Jakarta -- Kamis, 28 November 2019 keluarga besar Badan Nasional Pencarian dan Pertolongan ( Basarnas ) mengikuti kegiatan pengajian dalam rangka memperingati Maulid Nabi Besar Muhammad Shallallahu ‘Alaihi Wasalam. Acara dilaksanakan di Ruang Serba Guna Lantai XV Gedung Basarnas. Acara ini dihadiri oleh Kepala Basarnas beserta para pejabat dan pegawai Kantor Pusat Basarnas serta Ibu Ketua Dharma Wanita Persatuan Pusat beserta pengurus dan anggotanya. Kegiatan yang penuh berkah ini menghadirkan penceramah Ust. DR. Anwar Sanusi dari Bogor.
Kepala Basarnas Marsekal Madya Bagus Puruhito menyampaikan dalam sambutannya, arti, makna, dan hikmah Maulid Nabi Besar Muhammad Shallahu ‘Alaihi Wasalam sangat penting untuk dikaji, ditelaah dan diselami bersama, agar perayaan dan tradisi peringatan ini tidak sebatas pada seremonial belaka, tetapi mengandung makna yang filosofis- subtantif. Maulid sama artinya dengan Milad yang diambil dari bahasa Arab dengan arti hari lahir.
Menurut Ust. Anwar dalam ceramahnya, peringatan ini menjadi tradisi bukan semasa beliau masih hidup, namun tradisi ini dimulai sekitar abad ke-7 Hijriah atau sekitar 700 tahun setelah beliau (Rasulullah) wafat oleh Raja Irbil, Muzhaffaruddin Al Kaukabri. Perayaan tersebut berkembang luas di masyarakat, khususnya dalam kehidupan Umat Islam dari berbagai belahan dunia termasuk Indonesia, sebagai Negara dengan pemeluk islam terbesar di dunia.
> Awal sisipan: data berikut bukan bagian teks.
(* ===== verification/SseServerProps.v ===== *)
(** * What the signaling server guarantees

    [post_delivers_exactly]: a signal is queued if and only if its author sent it, it is
    valid and the recipient has room, and every refusal has the documented status.
    [mux_agreement]: the members of the multiplexed streams and the attachments of the
    peers agree. The races the code leaves open are at the end. *)

From Stdlib Require Import String.
From S2P Require Import Prelude.
From S2P Require Import Errors.
From S2P Require Import Signal.
From S2P Require Import Envelope.
From S2P Require Import SsePeer.
From S2P Require Import SseServer.

#[local] Arguments marshal_signal : simpl never.
#[local] Arguments unmarshal_signal : simpl never.
#[local] Arguments Validate : simpl never.

(** ** Sending *)

Section send.
Variable cfg : Config.
Variable Authenticate : request -> result error string.

(** A request that proves who sends it. *)
Definition sent_by (r : request) (id : string) : Prop :=
  Authenticate r = Ok id /\ (r_Header r PeerHeader = ""%string \/ r_Header r PeerHeader = id).

(** A readable body that is a signal. *)
Definition carries (r : request) (sig : Signal) : Prop :=
  zlen (r_Body r) <= MaxEnvelopeSize + maxBodySlack /\ r_BodyOk r = true /\
  unmarshal_signal (r_Body r) = Ok sig.

Lemma authorize_spec r id : authorize Authenticate r = Ok id <-> sent_by r id.
Proof.
  unfold authorize, sent_by. destruct (Authenticate r) as [a|e]; [|naive_solver].
  destruct (bool_decide_reflect (r_Header r PeerHeader = ""%string)) as [E|E];
    destruct (bool_decide_reflect (r_Header r PeerHeader = a)) as [E'|E']; simpl; naive_solver.
Qed.

Lemma send_check_spec from r sig :
  send_check from r = Ok sig <-> carries r sig /\ From sig = from /\ Validate sig = None.
Proof.
  unfold send_check, carries.
  destruct (Z.ltb_spec (MaxEnvelopeSize + maxBodySlack) (zlen (r_Body r))); [split; [done|intros ((? & _) & _); lia]|].
  destruct (r_BodyOk r); simpl; [|naive_solver].
  destruct (unmarshal_signal (r_Body r)) as [x|]; [|naive_solver].
  case_bool_decide; simpl; [|naive_solver]. destruct (Validate x) eqn:E; naive_solver.
Qed.

(** What [ServeHTTP] does with a POST. *)
Lemma serve_post r opened rand s :
  r_Method r = "POST"%string ->
  ServeHTTP cfg Authenticate r opened rand s =
    if sv_closed s then (Replied (Error "signaling server is shutting down" StatusServiceUnavailable), s)
    else match authorize Authenticate r with
         | Err e => (Replied e, s)
         | Ok id => let '(x, s') := serveSend cfg id r s in (Replied x, s')
         end.
Proof.
  intros Hm. unfold ServeHTTP, mbind, state_m_bind, gets. rewrite Hm.
  destruct (sv_closed s); [done|]. destruct (authorize Authenticate r) as [id|e]; [|done].
  rewrite (bool_decide_eq_false_2 ("POST"%string = "GET"%string)) by done. cbn. done.
Qed.

Lemma poke_pheap att s : pheap (snd (poke att s)) = pheap s /\ sv_peers (snd (poke att s)) = sv_peers s.
Proof.
  unfold poke, on_mux, mbind, state_m_bind, get_s, modify, mret, state_m_ret.
  destruct (atts s !! att) as [[]|]; simpl; try done. by destruct (mheap s !! m).
Qed.

Lemma sv_enqueue_spec a data s :
  let '(ok, s') := sv_enqueue cfg a data s in
  sv_peers s' = sv_peers s /\
  match pheap s !! a with
  | Some p => ok = fst (fst (enqueue cfg data p)) /\ pheap s' = <[a := snd (enqueue cfg data p)]> (pheap s)
  | None => ok = false /\ pheap s' = pheap s
  end.
Proof.
  unfold sv_enqueue, on_peer, mbind, state_m_bind. destruct (pheap s !! a) as [p|]; [|by cbn].
  destruct (enqueue cfg data p) as [[ok st] p']. destruct st as [att|]; cbn; [|done].
  pose proof (poke_pheap att (s <| pheap := <[a := p']> (pheap s) |>)) as [H1 H2].
  destruct (poke att _) as [[] s']. cbn in *. done.
Qed.

Lemma refused_same data p : fst (fst (enqueue cfg data p)) = false -> snd (enqueue cfg data p) = p.
Proof. unfold enqueue. destruct (down p); [done|]. by destruct (u64 (QueueSize cfg) <=? _). Qed.

(** The outcome of a signal that passed the checks. *)
Definition queued (sig : Signal) (rep : reply) (s s' : server) : Prop :=
  match sv_peers s !! To sig with
  | None => s' = s /\ status rep = 404
  | Some a =>
    match marshal_signal sig with
    | Err _ => s' = s /\ status rep = 500
    | Ok data =>
      sv_peers s' = sv_peers s /\
      match pheap s !! a with
      | Some p => status rep = (if fst (fst (enqueue cfg data p)) then 202 else 503) /\
                  pheap s' = <[a := snd (enqueue cfg data p)]> (pheap s)
      | None => status rep = 503 /\ pheap s' = pheap s
      end
    end
  end.

Lemma queued_peers sig rep s s' : queued sig rep s s' -> sv_peers s' = sv_peers s.
Proof.
  unfold queued. destruct (sv_peers s !! To sig); [|by intros [-> _]].
  destruct (marshal_signal sig); [by intros []|by intros [-> _]].
Qed.

Lemma queued_accepted sig rep s s' : queued sig rep s s' -> status rep = 202 ->
  exists a p data, sv_peers s !! To sig = Some a /\ marshal_signal sig = Ok data /\ pheap s !! a = Some p /\
    fst (fst (enqueue cfg data p)) = true /\ pheap s' = <[a := snd (enqueue cfg data p)]> (pheap s).
Proof.
  unfold queued. intros Hq H202. destruct (sv_peers s !! To sig) as [a|]; [|destruct Hq; congruence].
  destruct (marshal_signal sig) as [data|]; [|destruct Hq; congruence].
  destruct (pheap s !! a) as [p|] eqn:E; [|destruct Hq as (_ & ? & _); congruence].
  destruct Hq as (_ & Hs & Hh). destruct (fst (fst (enqueue cfg data p))) eqn:?; [|congruence].
  by exists a, p, data.
Qed.

Lemma queued_refused sig rep s s' : queued sig rep s s' -> status rep <> 202 -> pheap s' = pheap s.
Proof.
  unfold queued. intros Hq H202. destruct (sv_peers s !! To sig) as [a|]; [|by destruct Hq as [-> _]].
  destruct (marshal_signal sig) as [data|]; [|by destruct Hq as [-> _]].
  destruct (pheap s !! a) as [p|] eqn:E; [|by destruct Hq as (_ & _ & ?)].
  destruct Hq as (_ & Hs & ->). destruct (fst (fst (enqueue cfg data p))) eqn:?; [congruence|].
  rewrite refused_same by done. by apply insert_id.
Qed.

(** What [serveSend] answers, by how far it gets. *)
Lemma serve_send_cases id r s :
  let '(rep, s') := serveSend cfg id r s in
  ((forall sig, send_check id r <> Ok sig) /\ s' = s /\ status rep <> 202 /\
     forall sig, carries r sig -> (From sig <> id -> status rep = 403) /\
       (From sig = id -> Validate sig <> None -> status rep = 400)) \/
  exists sig, send_check id r = Ok sig /\
    queued sig rep s s'.
Proof.
  unfold serveSend, queued. destruct (send_check id r) as [sig|e] eqn:E.
  - unfold lookup_peer, gets, mbind, state_m_bind. destruct (sv_peers s !! To sig) as [a|] eqn:Ea;
      [|cbn; right; exists sig; by rewrite Ea].
    unfold send_enqueue. destruct (marshal_signal sig) as [data|] eqn:Ed; [|cbn; right; exists sig; by rewrite Ea, Ed].
    unfold mbind, state_m_bind. pose proof (sv_enqueue_spec a data s) as Hs.
    destruct (sv_enqueue cfg a data s) as [ok s'] eqn:Ee. cbn. right. exists sig. split; [done|]. rewrite Ea, Ed.
    destruct Hs as [Hp Hs]. split; [done|]. destruct (pheap s !! a) as [p|]; destruct Hs as [-> Hs];
      split; try done. by destruct (fst (fst (enqueue cfg data p))).
  - left. cbn. split; [done|]. split; [done|]. revert E. unfold send_check, carries.
    destruct (Z.ltb_spec (MaxEnvelopeSize + maxBodySlack) (zlen (r_Body r)));
      [intros [= <-]; split; [done|]; intros ? [? _]; lia|].
    destruct (r_BodyOk r); simpl; [|intros [= <-]; split; [done|]; intros ? (_ & ? & _); done].
    destruct (unmarshal_signal (r_Body r)) as [x|]; [|intros [= <-]; split; [done|]; intros ? (_ & _ & ?); done].
    case_bool_decide as Hf; simpl.
    + destruct (Validate x) eqn:Hv; [|done]. intros [= <-]. split; [done|]. intros sig (_ & _ & [= ->]). done.
    + intros [= <-]. split; [done|]. intros sig (_ & _ & [= ->]). done.
Qed.

(** What an endpoint built is carried whole. *)
Lemma built_carried r rand kind from sid to p sig raw :
  newSignal rand kind from to sid p = Ok sig ->
  match p with Some p => payload_wf p | None => True end ->
  marshal_signal sig = Ok raw -> r_Body r = raw -> r_BodyOk r = true -> carries r sig /\ Validate sig = None.
Proof.
  intros Hn Hw Hm Hb Ho. destruct (built_survives _ _ _ _ _ _ _ Hn Hw) as (raw' & Hm' & Hu & _ & Hl).
  assert (raw' = raw) as -> by congruence. split; [|by apply built_payload in Hn as [? _]].
  split; [|split; [done|by rewrite Hb]]. rewrite Hb. exact Hl.
Qed.

(** C14. Sending to the server does exactly what the wire protocol says. A signal enters a
    queue only if the request's credential belongs to the peer in its From field, it is
    valid, and it is the recipient's queue; what is queued is its canonical encoding. The
    answer is 202 exactly then, 403 when From is not the caller, 404 when the recipient is
    unknown and 503 when its queue is full, and no queue changes unless the answer is 202.
    In particular what an endpoint built is never refused as malformed or too large. *)
Theorem post_delivers_exactly r opened rand s :
  r_Method r = "POST"%string ->
  exists rep, fst (ServeHTTP cfg Authenticate r opened rand s) = Replied rep /\
  let s' := snd (ServeHTTP cfg Authenticate r opened rand s) in
  sv_peers s' = sv_peers s /\
  (status rep = 202 -> exists id sig data a p, sent_by r id /\ carries r sig /\ From sig = id /\
     Validate sig = None /\ marshal_signal sig = Ok data /\ sv_peers s !! To sig = Some a /\
     pheap s !! a = Some p /\ fst (fst (enqueue cfg data p)) = true /\
     pheap s' = <[a := snd (enqueue cfg data p)]> (pheap s)) /\
  (status rep <> 202 -> pheap s' = pheap s) /\
  (forall id sig, sv_closed s = false -> sent_by r id -> carries r sig ->
     (From sig <> id -> status rep = 403) /\
     (From sig = id -> Validate sig <> None -> status rep = 400) /\
     (From sig = id -> Validate sig = None -> sv_peers s !! To sig = None -> status rep = 404) /\
     (forall a p data, From sig = id -> Validate sig = None -> sv_peers s !! To sig = Some a ->
        pheap s !! a = Some p -> marshal_signal sig = Ok data ->
        status rep = if fst (fst (enqueue cfg data p)) then 202 else 503)) /\
  (forall rand' kind sid to p sig raw, newSignal rand' kind (From sig) to sid p = Ok sig ->
     match p with Some p => payload_wf p | None => True end ->
     marshal_signal sig = Ok raw -> r_Body r = raw -> r_BodyOk r = true -> carries r sig /\ Validate sig = None).
Proof.
  intros Hm. rewrite serve_post by done.
  assert (Hbuilt : forall rand' kind sid to p sig raw, newSignal rand' kind (From sig) to sid p = Ok sig ->
     match p with Some p => payload_wf p | None => True end ->
     marshal_signal sig = Ok raw -> r_Body r = raw -> r_BodyOk r = true -> carries r sig /\ Validate sig = None)
    by (intros until 1; by eapply built_carried).
  destruct (sv_closed s) eqn:Hc.
  { eexists. split; [reflexivity|]. cbn. repeat split; try done; naive_solver. }
  destruct (authorize Authenticate r) as [id|e] eqn:Ha.
  2: { assert (Hst : status e <> 202).
       { unfold authorize in Ha. destruct (Authenticate r); [|by injection Ha as <-].
         destruct (_ && _); [by injection Ha as <-|done]. }
       eexists. split; [reflexivity|]. cbn. split; [done|]. split; [intros; congruence|]. split; [done|]. split; [|done].
       intros id sig _ Hs. apply authorize_spec in Hs. congruence. }
  pose proof (serve_send_cases id r s) as Hcases.
  destruct (serveSend cfg id r s) as [rep s']. cbn [fst snd] in *. exists rep. split; [done|].
  apply authorize_spec in Ha.
  destruct Hcases as [(Hno & -> & Hst & Hst')|(sig & Hok & Hcases)].
  - cbn. split; [done|]. split; [done|]. split; [done|]. split; [|done].
    intros id' sig _ Hs' Hca. assert (id' = id) as -> by (destruct Ha, Hs'; congruence).
    split; [intros; by apply (Hst' sig)|]. split; [intros; by apply (Hst' sig)|].
    split; [intros; destruct (Hno sig); by apply send_check_spec|].
    intros. destruct (Hno sig). by apply send_check_spec.
  - pose proof Hok as (Hca & Hfrom & Hval)%send_check_spec.
    assert (Huniq : forall sig', carries r sig' -> sig' = sig) by (intros ? (_ & _ & ?); destruct Hca as (_ & _ & ?); congruence).
    assert (Hid : forall id', sent_by r id' -> id' = id) by (intros ? [? _]; destruct Ha; congruence).
    assert (Hqueued : forall a p data, sv_peers s !! To sig = Some a -> pheap s !! a = Some p ->
      marshal_signal sig = Ok data -> status rep = if fst (fst (enqueue cfg data p)) then 202 else 503).
    { intros a p data E1 E2 E3. unfold queued in Hcases. rewrite E1, E3, E2 in Hcases. by destruct Hcases as (_ & ? & _). }
    assert (Hnone : sv_peers s !! To sig = None -> status rep = 404).
    { intros E1. unfold queued in Hcases. rewrite E1 in Hcases. by destruct Hcases. }
    split; [by eapply queued_peers|]. split; [|split; [|split; [|done]]].
    + intros H202. destruct (queued_accepted _ _ _ _ Hcases H202) as (a & p & data & ?).
      exists id, sig, data, a, p. naive_solver.
    + by eapply queued_refused.
    + intros id' sig' _ Hs' Hca'. rewrite (Hid id' Hs'), (Huniq sig' Hca').
      split; [done|]. split; [congruence|]. split; [auto|]. intros; eauto.
Qed.
End send.

Module PostDemo.
Definition cfg : Config := {| QueueSize := 4; ReplayDepth := 4; OfflineGrace := 30; KeepAlive := 15; MaxPeers := 0 |}.

(** Everyone is who the peer header says. *)
Definition auth (r : request) : result error string := Ok (r_Header r PeerHeader).

Definition body : bytes :=
  match newSignal (replicate 16 (byte_of 7)) KindReject "bob" "alice" "fedcba9876543210fedcba9876543210"
          (Some (PReject {| jp_Code := RejectBusy; jp_Reason := "full" |})) with
  | Ok sig => match marshal_signal sig with Ok raw => raw | Err _ => [] end
  | Err _ => []
  end.

Definition req (method from : string) (b : bytes) : request := {|
  r_Method := method; r_Header := fun h => if bool_decide (h = PeerHeader) then from else "";
  r_Body := b; r_BodyOk := true |}.

(** Alice has opened her stream. *)
Definition s : server := snd (ServeHTTP cfg auth (req "GET" "alice" []) true [] new_server).
Definition out (from : string) : served := fst (ServeHTTP cfg auth (req "POST" from body) true [] s).
End PostDemo.

Example post_delivers_exactly_witness :
  (exists sig, From sig = "bob"%string /\ To sig = "alice"%string /\ Validate sig = None /\
     unmarshal_signal PostDemo.body = Ok sig) /\
  PostDemo.out "mallory" = Replied (Error "signal From does not match the authenticated peer" 403).
Proof.
  destruct (post_delivers_exactly PostDemo.cfg PostDemo.auth (PostDemo.req "POST" "bob" PostDemo.body) true [] PostDemo.s
    eq_refl) as (rep & Hrep & _ & H202 & _).
  split; [|vm_compute; reflexivity].
  destruct H202 as (id & sig & data & a & p & [Hid _] & Hca & Hf & Hv & _ & Hto & _).
  - vm_compute in Hrep. injection Hrep as <-. reflexivity.
  - exists sig. destruct Hca as (_ & _ & Hu). pose proof Hu as Hu'. vm_compute in Hu'. injection Hu' as <-.
    split; [reflexivity|]. split; [reflexivity|]. split; [exact Hv|]. vm_compute. reflexivity.
Defined.
(** Overlapping joins: both succeed, the peer is attached but not a member, so the stream
    never serves it; the client is told that the peer was taken over. *)
Example joins_race :
  let s := snd (MuxDemo.two_joins (snd MuxDemo.setup)) in
  MuxDemo.stranded s = (None, Some 2%nat) /\
  (m_detached <$> mheap s !! 0%nat) = Some [("alice"%string, eventReplaced)] /\
  (let s' := snd (closeMux 0 s) in MuxDemo.stranded s' = (None, Some 2%nat)).
Proof. vm_compute. done. Qed.

(** A leave that overlaps with a join: the peer stays attached, also after the stream
    closed, so it is neither served nor ever forgotten. *)
Example leave_race :
  let s := snd (MuxDemo.join_and_leave (snd MuxDemo.setup)) in
  MuxDemo.stranded s = (None, Some 2%nat) /\
  (let s' := snd (sv_expire 1 (snd (closeMux 0 s))) in
   MuxDemo.stranded s' = (None, Some 2%nat) /\ sv_peers s' !! "alice"%string = Some 1%nat).
Proof. vm_compute. done. Qed.

(** A stream attached to a peer that has just expired: it is open, and the peer unknown. *)
Example expiry_race :
  let '(found, s) := MuxDemo.expired_attach (snd MuxDemo.setup) in
  found = None /\ MuxDemo.stranded s = (None, Some 2%nat) /\ (down <$> pheap s !! 1%nat) = Some true.
Proof. vm_compute. done. Qed.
Diharapkan dengan peringatan ini umat Islam dapat mengingat kembali betapa gigihnya perjuangan beliau dalam merintis dan mengembangkan ajaran Islam ditengah tradisi budaya Arab yang kala itu dalam keadaan jahiliyah.
"Peringatan ini diharapkan juga dapat menjadi lentera bagi umat Islam dalam meneladani sikap dan perbuatan, terutama akhlak mulia nan agung dari baginda Nabi Besar Muhammad Shallahu ‘Alaihi Wasalam," kata Kabasarnas.
Kabasarnas juga menegaskan bahwa perayaan maulid nabi harus kita resapi dalam hati yang paling dalam, betapa hebatnya perjuangan Beliau yang terangkum dalam sebuah momentum spiritual hingga mentasbihkan beliau sebagai Figur Tunggal yang mengisi pikiran, hati dan pandangan hidup kita.
Peringatan ini juga sebagai perenungan dan pengisian batin agar Tokoh Sejarah tidak menjadi "fiktif" dalam diri kita tetapi benar- benar secara konkret.
"Bersalawatlah kalian untuknya dan ucapkanlah salam sejahtera kepadanya," pesan orang nomor satu di Basarnas tersebut.
Peringatan maulid nabi dianggap sebagai ungkapan kegembiraan umat yang beriman dan bertaqwa atas lahirnya Nabi terakhir, Sang Cahaya Alam Semesta, selanjutnya dapat meneguhkan kembali Kecintaan kita kepada Rasullah. Hal tersebut adalah sebuah keniscayaan, sebagai konsekkuensi dari keimanan kita sebagai umat muslim. Sesuai dalam Firman Allah Subhanahu Wata’ala dalam Al Qur’an Surat Al- Ahzab ayat 21 yang berbunyi, “ Sesungguhnya telah ada pada diri Rasullah itu suri tauladan yang baik bagimu, yaitu bagi orang yang berharap Rahmat Allah dan kedatangan hari kiamat dan dia banyak menyebut nama Allah."
Kabasarnas kembali mengingatkan pesan Rasulullah sebelum beliau menghembuskan nafas terakhirnya seperti tertulis dalam hadist Rasul bahwa beliau bersabda, “Aku tinggalkan pada kalian dua hal, kalian tidak akan tersesat dengannya, yakni kitabullah dan Sunnah Nabi-Nya Shallahu ‘Alaihi Wasalam”.